Şu an güzel memleketimde hangi makamı istemezsiniz deşeler herhalde 'Merkez Bankası Başkanlığı' uzak ara birinci gelir.
Sebebi ortada lakin tabii açalım biraz konuyu..
Bugüne kadar hiç Merkez Bankası kararlarının bu denli yakından takip edildiğine şahit oldunuz mu?
Artık hepimizi ilgilendiriyor toplantıları:
Şaka gibi gelebilir ama değil...
Eskiden MGK toplantılarının başına 'kritik' kelimesi eklenirdi. Şimdi Merkez Bankası toplantıları kritik oldu. İşleri çok ama çok zor.
Faizi azaltsalar 'İktidarın baskısı sonucu karar alındı. Siyasi bir faiz kararı maalesef. Memleket çıkarları gözetilmedi. Kara günler bizi bekliyor' denilecek...
Faizi artırsalar 'Kılıçdaroğlu'nun ziyareti sonuç verdi. Muhalefetin baskısıyla siyasi karar çıktı. Merkez Bankası iktidara karşı bir anlamda kazan kaldırdı. Erken seçim pek yakın. Onlar da bunu hissetti' diye yazılacak çizilecek..
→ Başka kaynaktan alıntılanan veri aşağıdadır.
(* ===== verification/DataBlock.v ===== *)
(** * Data blocks (src/src/data_blocks)

    A data block holds the entries of a part of a sorted table: a header, the
    entries with their keys prefix-compressed against the previous key, and the
    restart list, the offsets of the entries whose key is stored in full.  This
    file models the byte layout, the builder ([DataBlockBuilder]) and the
    lookups of a block ([DataBlock], [DataEntry]); the block store with its
    caches is in [DataBlocks].

    The Bloom filter (crate [bloomfilter]) is a parameter with its documented
    behaviour. *)

From stdpp Require Import base list gmap strings sorting.
From Stdlib Require Import Strings.Byte NArith Lia.
From S2P Require Import Prelude WriteBatch.

Local Open Scope nat_scope.
Local Open Scope lsm_scope.

(** [BLOOM_LENGTH], [BLOOM_ITEM_COUNT] and [BLOOM_HEADER_SIZE] *)
Definition BLOOM_LENGTH : nat := N.to_nat 1024.
Definition BLOOM_ITEM_COUNT : nat := N.to_nat 1024.
Definition BLOOM_HEADER_SIZE : nat := 1 + 8 + 4 + 32.

(** The operations of [bloomfilter::Bloom<[u8]>] the blocks use. *)
Class Bloom := {
  bloom : Type;
  bloom_new : nat → nat → option bloom;
  bloom_set : bloom → Key → bloom;
  bloom_check : bloom → Key → bool;
  bloom_as_slice : bloom → list byte;
  bloom_from_bytes : list byte → option bloom;
}.

(** The filters the builder makes: a new filter with keys set in it. *)
Inductive bloom_built `{Bloom} : bloom → Prop :=
| built_new b : bloom_new BLOOM_LENGTH BLOOM_ITEM_COUNT = Some b → bloom_built b
| built_set b k : bloom_built b → bloom_built (bloom_set b k).

(** What the crate documents: creating a filter of this size succeeds, there are
    no false negatives, the serialized form has a fixed header and the bitmap,
    and reading it back gives a filter that answers the same. *)
Class BloomLaws `{Bloom} : Prop := {
  bloom_new_some : is_Some (bloom_new BLOOM_LENGTH BLOOM_ITEM_COUNT);
  bloom_check_set b k : bloom_check (bloom_set b k) k = true;
  bloom_check_mono b k k' : bloom_check b k' = true → bloom_check (bloom_set b k) k' = true;
  bloom_slice_length b : bloom_built b →
    length (bloom_as_slice b) = BLOOM_LENGTH + BLOOM_HEADER_SIZE;
  bloom_roundtrip b : bloom_built b →
    ∃ b', bloom_from_bytes (bloom_as_slice b) = Some b' ∧
      ∀ k, bloom_check b' k = bloom_check b k;
}.

(** [size_of::<DataBlockHeader>()] and [size_of::<EntryHeader>()] *)
Definition header_length : nat := 4 + 4 + (BLOOM_LENGTH + BLOOM_HEADER_SIZE).
Definition entry_header_length : nat := 4 + 4 + 1 + 8 + 8.
#[global] Opaque header_length.

Module EntryHeader.

(** [struct EntryHeader] (without [wisckey]) *)
Record EntryHeader := mk {
  prefix_len : N;
  suffix_len : N;
  entry_type : N;
  seq_number : N;
  value_length : N;
}.

(** [header.as_bytes()]: [repr(C, packed)]. *)
Definition as_bytes (h : EntryHeader) : list byte :=
  le_bytes 4 h.(prefix_len) ++ le_bytes 4 h.(suffix_len) ++ le_bytes 1 h.(entry_type)
    ++ le_bytes 8 h.(seq_number) ++ le_bytes 8 h.(value_length).

(** [EntryHeader::ref_from_bytes] *)
Definition from_bytes (d : list byte) : outcome EntryHeader :=
  if length d =? entry_header_length then
    Ok {| prefix_len := le_val (take 4 d);
          suffix_len := le_val (take 4 (drop 4 d));
          entry_type := le_val (take 1 (drop 8 d));
          seq_number := le_val (take 8 (drop 9 d));
          value_length := le_val (take 8 (drop 17 d)) |}
  else Panic "Failed to read entry header".

End EntryHeader.

Module DataBlock.

(** [struct DataBlock] *)
Record DataBlock `{Bloom} := mk {
  restart_list_start : nat;
  num_entries : N;
  restart_interval : N;
  data : list byte;
  bloom_filter : bloom;
}.

(** [DataBlock::new_from_data] *)
Definition new_from_data `{Bloom} (data : list byte) (restart_interval : N)
  : outcome DataBlock :=
  _ ← assert_that (negb (length data =? 0)) "No data?";
  header ← slice data 0 header_length;
  let restart_list_start := le_val (take 4 header) in
  let number_of_entries := le_val (take 4 (drop 4 header)) in
  bloom_filter ← expect (bloom_from_bytes (drop 8 header)) "Failed to load bloom filter";
  Ok {| num_entries := number_of_entries;
        restart_list_start := N.to_nat restart_list_start;
        data := data;
        restart_interval := restart_interval;
        bloom_filter := bloom_filter |}.

(** [struct DataEntry] *)
Record DataEntry `{Bloom} := mkEntry {
  block : DataBlock;
  offset : nat;
  next_offset : N;
}.

(** [enum SearchResult] *)
Inductive SearchResult `{Bloom} :=
| ExactMatch (entry : DataEntry)
| Range (start : N) (end_ : N).

Section ops.
Context `{Bloom}.

(** [DataEntry::get_header] *)
Definition get_header (e : DataEntry) : outcome EntryHeader.EntryHeader :=
  header_data ← slice e.(block).(data) e.(offset) (e.(offset) + entry_header_length);
  EntryHeader.from_bytes header_data.

(** [DataEntry::get_sequence_number] *)
Definition get_sequence_number (e : DataEntry) : outcome N :=
  h ← get_header e; Ok h.(EntryHeader.seq_number).

(** [DataEntry::get_type] *)
Definition get_type (e : DataEntry) : outcome DataEntryType :=
  h ← get_header e;
  if (h.(EntryHeader.entry_type) =? WriteOp.PUT_OP)%N then Ok TPut
  else if (h.(EntryHeader.entry_type) =? WriteOp.DELETE_OP)%N then Ok TDelete
  else Panic "Unknown data entry type".

(** [DataEntry::get_value] *)
Definition get_value (e : DataEntry) : outcome (option Value) :=
  h ← get_header e;
  let value_offset := e.(offset) + entry_header_length + N.to_nat h.(EntryHeader.suffix_len) in
  if (h.(EntryHeader.entry_type) =? WriteOp.PUT_OP)%N then
    let end_ := value_offset + N.to_nat h.(EntryHeader.value_length) in
    v ← slice e.(block).(data) value_offset end_; Ok (Some v)
  else if (h.(EntryHeader.entry_type) =? WriteOp.DELETE_OP)%N then Ok None
  else Panic "Unknown write op".

(** [DataBlock::get_entry_at_offset] *)
Definition get_entry_at_offset (b : DataBlock) (offset : N) (previous_key : Key)
  : outcome (Key * DataEntry) :=
  let offset := N.to_nat offset + header_length in
  if b.(restart_list_start) <? offset + entry_header_length then Panic "Invalid offset" else
  header_data ← slice b.(data) offset (offset + entry_header_length);
  header ← EntryHeader.from_bytes header_data;
  let entry_offset := offset in
  let offset := offset + entry_header_length in
  prefix ← slice previous_key 0 (N.to_nat header.(EntryHeader.prefix_len));
  suffix ← slice b.(data) offset (offset + N.to_nat header.(EntryHeader.suffix_len));
  let kdata := prefix ++ suffix in
  let offset := offset + N.to_nat header.(EntryHeader.suffix_len) in
  let offset := offset + N.to_nat header.(EntryHeader.value_length) in
  next_offset ← usize_sub offset header_length;
  Ok (kdata, {| block := b; offset := entry_offset; next_offset := as_u32 next_offset |}).

(** [DataBlock::get_num_entries] *)
Definition get_num_entries (b : DataBlock) : N := b.(num_entries).

(** [DataBlock::byte_len] *)
Definition byte_len (b : DataBlock) : outcome N :=
  rl_len ← usize_sub (length b.(data)) b.(restart_list_start);
  n ← usize_sub (length b.(data)) header_length;
  n ← usize_sub n rl_len;
  Ok (as_u32 n).

(** [DataBlock::restart_list_len] *)
Definition restart_list_len (b : DataBlock) : outcome nat :=
  rl_len ← usize_sub (length b.(data)) b.(restart_list_start);
  _ ← assert_that (rl_len mod 4 =? 0) "rl_len % offset_len == 0";
  Ok (rl_len / 4).

(** [DataBlock::get_restart_offset] *)
Definition get_restart_offset (b : DataBlock) (pos : N) : outcome N :=
  let pos := b.(restart_list_start) + N.to_nat pos * 4 in
  x ← slice b.(data) pos (pos + 4);
  u32_sub (le_val x) (as_u32 header_length).

(** The [while current_idx < index] loop of [get_entry_at_index], which runs
    [n = index - current_idx] times. *)
Fixpoint skip_entries (n : nat) (b : DataBlock) (key : Key) (entry : DataEntry)
  : outcome (Key * DataEntry) :=
  match n with
  | O => Ok (key, entry)
  | S n' =>
      '(key, entry) ← get_entry_at_offset b entry.(next_offset) key;
      skip_entries n' b key entry
  end.

(** [DataBlock::get_entry_at_index] *)
Definition get_entry_at_index (b : DataBlock) (index : N) : outcome (Key * DataEntry) :=
  if (b.(restart_interval) =? 0)%N then Panic "attempt to divide by zero" else
  let restart_pos := (index / b.(restart_interval))%N in
  restart_offset ← get_restart_offset b restart_pos;
  '(key, entry) ← get_entry_at_offset b restart_offset [];
  let current_idx := (restart_pos * b.(restart_interval))%N in
  skip_entries (N.to_nat (index - current_idx)) b key entry.

(** The [while end - start > 1] loop of [binary_search]; [fuel] bounds its
    rounds. *)
Fixpoint search_loop (fuel : nat) (b : DataBlock) (key : Key) (start end_ : N)
  : outcome (DataEntry + (N * N)) :=
  match fuel with
  | O => OutOfFuel
  | S fuel' =>
      n ← u32_sub end_ start;
      if negb (1 <? n)%N then Ok (inr (start, end_)) else
      let mid := (start + (end_ - start) / 2)%N in
      offset ← get_restart_offset b mid;
      '(this_key, entry) ← get_entry_at_offset b offset [];
      match key_cmp this_key key with
      | Eq => Ok (inl entry)
      | Lt => search_loop fuel' b key mid end_
      | Gt => search_loop fuel' b key start mid
      end
  end.

(** [DataBlock::binary_search] *)
Definition binary_search (b : DataBlock) (key : Key) : outcome SearchResult :=
  rl_len ← restart_list_len b;
  end_ ← u32_sub (as_u32 rl_len) 1;
  r ← search_loop (S rl_len) b key 0 end_;
  match r with
  | inl entry => Ok (ExactMatch entry)
  | inr (start, end_) =>
      e ← u32_add end_ 1;
      end_ ← (if (e =? as_u32 rl_len)%N then byte_len b else get_restart_offset b end_);
      Ok (Range start end_)
  end.

(** The sequential search of [get_by_key]. *)
Fixpoint scan (fuel : nat) (b : DataBlock) (key : Key) (pos end_ : N) (last_key : Key)
  : outcome (option DataEntry) :=
  if negb (pos <? end_)%N then Ok None else
  match fuel with
  | O => OutOfFuel
  | S fuel' =>
      '(this_key, entry) ← get_entry_at_offset b pos last_key;
      if decide (key = this_key) then Ok (Some entry)
      else scan fuel' b key entry.(next_offset) end_ this_key
  end.

(** [DataBlock::get_by_key] *)
Definition get_by_key (b : DataBlock) (key : Key) : outcome (option DataEntry) :=
  if negb (bloom_check b.(bloom_filter) key) then Ok None else
  r ← binary_search b key;
  match r with
  | ExactMatch entry => Ok (Some entry)
  | Range start end_ =>
      pos ← get_restart_offset b start;
      scan (length b.(data)) b key pos end_ []
  end.

End ops.

End DataBlock.

(** [struct PrefixedKey] *)
Record PrefixedKey := mkPrefixedKey { prefix_len : N; suffix : Key }.

(** [PrefixedKey::new] *)
Definition PrefixedKey_new (plen : nat) (suffix : Key) : PrefixedKey :=
  {| prefix_len := as_u32 plen; suffix := suffix |}.

Module DataBlockBuilder.

Section builder.
Context `{Bloom}.

(** [struct DataBlockBuilder] (its [data_blocks] is passed to the operations). *)
Record DataBlockBuilder := mk {
  data : list byte;
  position : N;
  restart_list : list N;
  bloom_filter : bloom;
}.

(** [DataBlockBuilder::new] *)
Definition new : outcome DataBlockBuilder :=
  bloom_filter ← expect (bloom_new BLOOM_LENGTH BLOOM_ITEM_COUNT)
                   "Failed to create bloom filter";
  Ok {| data := replicate header_length x00; position := 0; restart_list := [];
        bloom_filter := bloom_filter |}.

(** [DataBlockBuilder::add_entry] *)
Definition add_entry (params : Params.Params) (b : DataBlockBuilder) (key : PrefixedKey)
    (full_key : Key) (seq_number : N) (entry_type : N) (entry_data : Value)
  : outcome DataBlockBuilder :=
  let interval := params.(Params.block_restart_interval) in
  if (interval =? 0)%N then
    Panic "attempt to calculate the remainder with a divisor of zero" else
  restart_list ←
    (if (b.(position) mod interval =? 0)%N then
       _ ← assert_that (key.(prefix_len) =? 0)%N "key.prefix_len == 0";
       Ok (b.(restart_list) ++ [as_u32 (length b.(data))])
     else Ok b.(restart_list));
  let bloom_filter := bloom_set b.(bloom_filter) full_key in
  let header := {| EntryHeader.prefix_len := key.(prefix_len);
                   EntryHeader.suffix_len := as_u32 (length key.(suffix));
                   EntryHeader.seq_number := seq_number;
                   EntryHeader.entry_type := entry_type;
                   EntryHeader.value_length := as_u64 (length entry_data) |} in
  let data := b.(data) ++ EntryHeader.as_bytes header ++ key.(suffix) ++ entry_data in
  position ← u32_add b.(position) 1;
  Ok {| data := data; position := position; restart_list := restart_list;
        bloom_filter := bloom_filter |}.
Hiç artış veya azalış yapmayıp 'Faiz aynı oranda devam' deseler bu defa da şunlar söylenecek:
Merkez Bankası ne şiş yansın ne kebap dedi. Etliye sütlüye dokunmadı. Memleket yangın yeriyken elini taşın altına koymamayı seçti. Kararsız kaldı... Belki de iktidara da muhalefete de beni rahat bırakın mesajı verdi... Muhtemelen dış güçler bu kararı aldırdı. Piyasalar allak bullak olacak... İstif yakın.. Ey ahali sıkı durun!
Vaziyet budur..
Mevcut ortamda kimseye yaranamaz göz bebeğimiz Merkez Bankamız... Ve bankamızın başkanı ve yardımcıları...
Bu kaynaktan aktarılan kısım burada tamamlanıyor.